━━━ Given information ━━━

(* ===== verification/Texts.v ===== *)
(** Texts as lists of characters: prefixes, splitting, stripping, and decimal
    numerals, as Python's [str] methods and [int()] have them. *)
From Stdlib Require Import Ascii.
From S2P Require Import Prelude Float Values.
#[local] Open Scope string_scope.
#[local] Open Scope list_scope.
#[local] Open Scope Z_scope.

(** ** Strings *)
Definition newline : ascii := "010"%char.
Definition carriage_return : ascii := "013"%char.
Definition tab : ascii := "009"%char.
Definition backslash : ascii := "\"%char.
Definition is_blank (c : ascii) : bool := Ascii.eqb c " " || Ascii.eqb c tab.

Definition replace_char (a b : ascii) (s : string) : string :=
  of_chars (map (fun c => if Ascii.eqb c a then b else c) (chars s)).
(** [s.lstrip("-")]. *)
Definition strip_dashes (s : string) : string := of_chars (drop_while (Ascii.eqb "-"%char) (chars s)).
(** [s[n:]]. *)
Definition from (n : nat) (s : string) : string := of_chars (drop n (chars s)).

Definition starts_with (prefix s : string) : bool := String.prefix prefix s.
Definition ends_with (suffix s : string) : bool :=
  let n := (String.length s - String.length suffix)%nat in
  (String.length suffix <=? String.length s)%nat && String.eqb (from n s) suffix.

(** [s.partition(sep)] when the separator is in it. *)
Fixpoint split_at (sep : ascii) (l : list ascii) : option (list ascii * list ascii) :=
  match l with
  | [] => None
  | c :: l' =>
      if Ascii.eqb c sep then Some ([], l')
      else match split_at sep l' with Some (a, b) => Some (c :: a, b) | None => None end
  end.
Definition partition (sep : ascii) (s : string) : option (string * string) :=
  match split_at sep (chars s) with Some (a, b) => Some (of_chars a, of_chars b) | None => None end.

(** [s.rsplit(sep, 1)[-1]]: what follows the last separator. *)
Fixpoint after_last (sep : ascii) (l acc : list ascii) : list ascii :=
  match l with
  | [] => reverse acc
  | c :: l' => if Ascii.eqb c sep then after_last sep l' [] else after_last sep l' (c :: acc)
  end.
Definition last_part (sep : ascii) (s : string) : string := of_chars (after_last sep (chars s) []).

(** [s.rstrip(c)]. *)
Definition rstrip (c : ascii) (s : string) : string :=
  of_chars (reverse (drop_while (Ascii.eqb c) (reverse (chars s)))).

Fixpoint occurs_in (needle hay : list ascii) : bool :=
  bool_decide (take (length needle) hay = needle)
  || match hay with [] => false | _ :: hay' => occurs_in needle hay' end.
(** [needle in s]. *)
Definition contains (needle s : string) : bool := occurs_in (chars needle) (chars s).

Definition is_lower (c : ascii) : bool := (97 <=? code c) && (code c <=? 122).

(** ** Lemmas: characters *)
Lemma chars_of_chars l : chars (of_chars l) = l.
Proof. apply String.list_ascii_of_string_of_list_ascii. Qed.
Lemma of_chars_chars s : of_chars (chars s) = s.
Proof. apply String.string_of_list_ascii_of_string. Qed.
Lemma length_chars s : length (chars s) = String.length s.
Proof. induction s as [|c s IH]; [done|]. change (S (length (chars s)) = S (String.length s)). by rewrite IH. Qed.
Lemma chars_inj s t : chars s = chars t -> s = t.
Proof. intros Heq. by rewrite <- (of_chars_chars s), Heq, of_chars_chars. Qed.
Lemma chars_app s t : chars (s +:+ t) = chars s ++ chars t.
Proof. induction s as [|c s IH]; [done|]. change (c :: chars (s +:+ t) = c :: (chars s ++ chars t)). by rewrite IH. Qed.
Lemma chars_replace a b s : chars (replace_char a b s) = map (fun c => if Ascii.eqb c a then b else c) (chars s).
Proof. apply chars_of_chars. Qed.

Lemma forallb_elem {A} (p : A -> bool) l x : forallb p l = true -> x ∈ l -> p x = true.
Proof. intros Hl Hx%list_elem_of_In. exact (proj1 (forallb_forall p l) Hl x Hx). Qed.

Lemma forallb_weaken {A} (p q : A -> bool) l :
  (forall x, p x = true -> q x = true) -> forallb p l = true -> forallb q l = true.
Proof. intros Hpq Hp. apply forallb_forall. intros x Hx. apply Hpq. by eapply forallb_elem, list_elem_of_In. Qed.

Lemma drop_while_none {A} (p : A -> bool) l : forallb (fun x => negb (p x)) l = true -> drop_while p l = l.
Proof. destruct l as [|x l]; [done|]. cbn. by destruct (p x). Qed.

Lemma strip_chars_none l : forallb (fun c => negb (is_space c)) l = true -> strip_chars l = l.
Proof.
  intros Hl. unfold strip_chars. rewrite (drop_while_none _ l) by done.
  rewrite drop_while_none, reverse_involutive; [done|].
  apply forallb_forall. intros c Hc. apply (forallb_elem _ _ _ Hl).
  by apply elem_of_reverse, list_elem_of_In.
Qed.

Lemma split_at_None sep l : forallb (fun c => negb (Ascii.eqb c sep)) l = true -> split_at sep l = None.
Proof.
  induction l as [|c l IH]; [done|]. cbn. intros [Hc Hl]%andb_prop.
  destruct (Ascii.eqb c sep); [done|]. by rewrite IH.
Qed.

Lemma prefix_cons a p b s : String.prefix (String a p) (String b s) = Ascii.eqb a b && String.prefix p s.
Proof.
  cbn. destruct (ascii_dec a b) as [<-|Hab]; [by rewrite Ascii.eqb_refl|]. apply Ascii.eqb_neq in Hab. by rewrite Hab.
Qed.

Lemma prefix_empty s : String.prefix "" s = true.
Proof. by destruct s. Qed.

Lemma prefix_elem p s c : String.prefix p s = true -> c ∈ chars p -> c ∈ chars s.
Proof.
  revert s. induction p as [|a p IH]; intros s; [by intros _ ?%elem_of_nil|].
  destruct s as [|b s]; cbn; [done|]. destruct (ascii_dec a b) as [->|]; [|done].
  intros Hp [->|Hc]%elem_of_cons; [by left|]. right. by apply IH.
Qed.

Lemma after_last_none sep l acc :
  forallb (fun c => negb (Ascii.eqb c sep)) l = true -> after_last sep l acc = reverse acc ++ l.
Proof.
  revert acc. induction l as [|c l IH]; intros acc; cbn; [by rewrite app_nil_r|].
  intros [Hc Hl]%andb_prop. destruct (Ascii.eqb c sep); [done|].
  by rewrite IH, reverse_cons, <- app_assoc.
Qed.

Lemma ends_with_chars suffix s : ends_with suffix s = true -> forall c, c ∈ chars suffix -> c ∈ chars s.
Proof.
  unfold ends_with. intros [_ Heq%String.eqb_eq]%andb_prop c Hc. rewrite <- Heq in Hc.
  unfold from in Hc. rewrite chars_of_chars in Hc. rewrite <- (take_drop (String.length s - String.length suffix)). apply elem_of_app. by right.
Qed.

Ltac char_cases c := destruct c as [[] [] [] [] [] [] [] []]; try done.

(** ** Lemmas: splitting *)
Lemma split_at_Some sep l a b : split_at sep l = Some (a, b) -> l = a ++ sep :: b /\ split_at sep a = None.
Proof.
  revert a b. induction l as [|c l IH]; intros a b; [done|]. cbn. destruct (Ascii.eqb_spec c sep) as [->|Hc].
  - intros [= <- <-]. done.
  - destruct (split_at sep l) as [[a' b']|]; [|done]. intros [= <- <-]. destruct (IH _ _ eq_refl) as [-> Ha]. cbn.
    apply Ascii.eqb_neq in Hc. by rewrite Hc, Ha.
Qed.

Lemma split_at_app sep a b : split_at sep a = None -> split_at sep (a ++ sep :: b) = Some (a, b).
Proof.
  induction a as [|c a IH]; cbn; [by rewrite Ascii.eqb_refl|]. destruct (Ascii.eqb c sep); [done|].
  destruct (split_at sep a) as [[]|]; [done|]. intros _. by rewrite IH.
Qed.

Lemma split_at_app_None sep a b : split_at sep a = None -> split_at sep b = None -> split_at sep (a ++ b) = None.
Proof.
  induction a as [|c a IH]; cbn; [done|]. destruct (Ascii.eqb c sep); [done|].
  destruct (split_at sep a) as [[]|]; [done|]. intros _ Hb. by rewrite IH.
Qed.

Lemma partition_None sep s : partition sep s = None <-> split_at sep (chars s) = None.
Proof. unfold partition. destruct (split_at sep (chars s)) as [[]|]; naive_solver. Qed.

Lemma partition_Some sep s a b :
  partition sep s = Some (a, b) -> chars s = chars a ++ sep :: chars b /\ partition sep a = None.
Proof.
  unfold partition at 1. destruct (split_at sep (chars s)) as [[a' b']|] eqn:Hs; [|done]. intros [= <- <-].
  apply split_at_Some in Hs as [-> Ha]. rewrite partition_None, !chars_of_chars. done.
Qed.

Lemma partition_app sep a b : partition sep a = None -> partition sep (a +:+ String sep b) = Some (a, b).
Proof.
  rewrite partition_None. intros Ha. unfold partition. rewrite chars_app.
  change (chars (String sep b)) with (sep :: chars b). by rewrite split_at_app, !of_chars_chars.
Qed.

Lemma partition_app_None sep a b :
  partition sep a = None -> partition sep b = None -> partition sep (a +:+ b) = None.
Proof. rewrite !partition_None, chars_app. apply split_at_app_None. Qed.

(** ** Decimal numerals *)

(** The number some digits spell, read after [acc]. *)
Definition digits_value (l : list ascii) (acc : Z) : Z := foldl (fun acc c => acc * 10 + (code c - 48)) acc l.

Lemma take_digits_all l after acc n : forallb is_digit l = true ->
  take_digits after l acc n = (digits_value l acc, (length l + n)%nat, []).
Proof.
  revert after acc n. induction l as [|c l IH]; intros after acc n; [done|]. cbn [forallb take_digits].
  intros [-> Hl]%andb_prop. rewrite IH by done. cbn. repeat f_equal. lia.
Qed.

Lemma digit_char (d : N) : (d < 10)%N ->
  is_digit (pretty_N_char d) = true /\ code (pretty_N_char d) - 48 = Z.of_N d.
Proof.
  intros Hd. assert (d = 0 \/ d = 1 \/ d = 2 \/ d = 3 \/ d = 4 \/ d = 5 \/ d = 6 \/ d = 7 \/ d = 8 \/ d = 9)%N as Hcase by lia.
  repeat destruct Hcase as [->|Hcase]; [by split..|]. rewrite Hcase. by split.
Qed.

Lemma pretty_N_digits (x : N) s : forallb is_digit (chars s) = true ->
  forallb is_digit (chars (pretty_N_go x s)) = true /\
  digits_value (chars (pretty_N_go x s)) 0 = digits_value (chars s) (Z.of_N x) /\
  (String.length s <= String.length (pretty_N_go x s))%nat.
Proof.
  revert s. induction (N.lt_wf_0 x) as [x _ IH]. intros s Hs.
  assert (x = 0 \/ 0 < x)%N as [->|Hx] by lia; [by rewrite pretty_N_go_0|].
  rewrite pretty_N_go_step by done.
  destruct (digit_char (x `mod` 10)) as [Hd Hv]; [by apply N.mod_lt|].
  destruct (IH (x `div` 10)%N ltac:(by apply N.div_lt) (String (pretty_N_char (x `mod` 10)) s)) as (IHd & IHv & IHl).
  { change (is_digit (pretty_N_char (x `mod` 10)) && forallb is_digit (chars s) = true). by rewrite Hd. }
  split; [exact IHd|]. split; [|etrans; [|exact IHl]; apply Nat.le_succ_diag_r].
  rewrite IHv. change (digits_value (chars s) (Z.of_N (x / 10) * 10 + (code (pretty_N_char (x `mod` 10)) - 48))
                       = digits_value (chars s) (Z.of_N x)).
  f_equal. rewrite Hv. rewrite (N.div_mod x 10) at 3 by done. lia.
Qed.

Lemma pretty_nonneg (z : Z) : 0 <= z ->
  forallb is_digit (chars (pretty z)) = true /\ digits_value (chars (pretty z)) 0 = z /\
  (0 < length (chars (pretty z)))%nat.
Proof.
  intros Hz. destruct z as [|p|p]; [split; [done|split; [done|apply Nat.lt_0_1]]| |lia].
  change (pretty (Z.pos p)) with (pretty_N_go (Npos p) ""). rewrite pretty_N_go_step by done.
  destruct (digit_char (N.pos p `mod` 10)) as [Hd Hv]; [by apply N.mod_lt|].
  destruct (pretty_N_digits (N.pos p `div` 10) (String (pretty_N_char (N.pos p `mod` 10)) "")) as (IHd & IHv & IHl).
  { cbn. by rewrite Hd. }
  split; [exact IHd|]. split.
  - rewrite IHv. cbn. rewrite Hv. pose proof (N.div_mod (N.pos p) 10 ltac:(done)). lia.
  - destruct (pretty_N_go _ _); [cbn in IHl; lia|]. cbn. lia.
Qed.

Lemma digits_not_space l : forallb is_digit l = true -> forallb (fun c => negb (is_space c)) l = true.
Proof. apply forallb_weaken. intros c. char_cases c. Qed.

Lemma pretty_neg (p : positive) : chars (pretty (Z.neg p)) = "-"%char :: chars (pretty (Z.pos p)).
Proof. reflexivity. Qed.

Lemma strip_pretty (z : Z) : strip_chars (chars (pretty z)) = chars (pretty z).
Proof.
  apply strip_chars_none. destruct z as [|p|p]; [done| |rewrite pretty_neg; cbn [forallb]; change (negb (is_space "-")) with true].
  all: apply digits_not_space, (pretty_nonneg (Z.pos p)); lia.
Qed.

(** [int(str(z))] is [z]. *)
Lemma parse_int_pretty (z : Z) : parse_int (pretty z) = Some z.
Proof.
  unfold parse_int. rewrite strip_pretty.
  assert (forall l, forallb is_digit l = true -> take_sign l = (false, l)) as Hsign.
  { intros [|c l]; [done|]. cbn [forallb]. intros [Hc _]%andb_prop. revert Hc. char_cases c. }
  assert (forall x, 0 <= x -> exists n, take_digits false (chars (pretty x)) 0 0 = (x, S n, [])) as Hdigits.
  { intros x (Hd & Hv & Hl)%pretty_nonneg. rewrite take_digits_all, Hv by done.
    exists (length (chars (pretty x)) - 1)%nat. repeat f_equal. lia. }
  destruct z as [|p|p]; [done| |].
  - rewrite Hsign by (apply pretty_nonneg; lia). by destruct (Hdigits (Z.pos p) ltac:(lia)) as [n ->].
  - rewrite pretty_neg. cbn [take_sign]. by destruct (Hdigits (Z.pos p) ltac:(lia)) as [n ->].
Qed.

━━━

Required work:
In the listing above, please copy exactly the lines from the first through the one that contains "Definition backslash : ascii", and no others.

Answer for this exercise:
(* ===== verification/Texts.v ===== *)
(** Texts as lists of characters: prefixes, splitting, stripping, and decimal
    numerals, as Python's [str] methods and [int()] have them. *)
From Stdlib Require Import Ascii.
From S2P Require Import Prelude Float Values.
#[local] Open Scope string_scope.
#[local] Open Scope list_scope.
#[local] Open Scope Z_scope.

(** ** Strings *)
Definition newline : ascii := "010"%char.
Definition carriage_return : ascii := "013"%char.
Definition tab : ascii := "009"%char.
Definition backslash : ascii := "\"%char.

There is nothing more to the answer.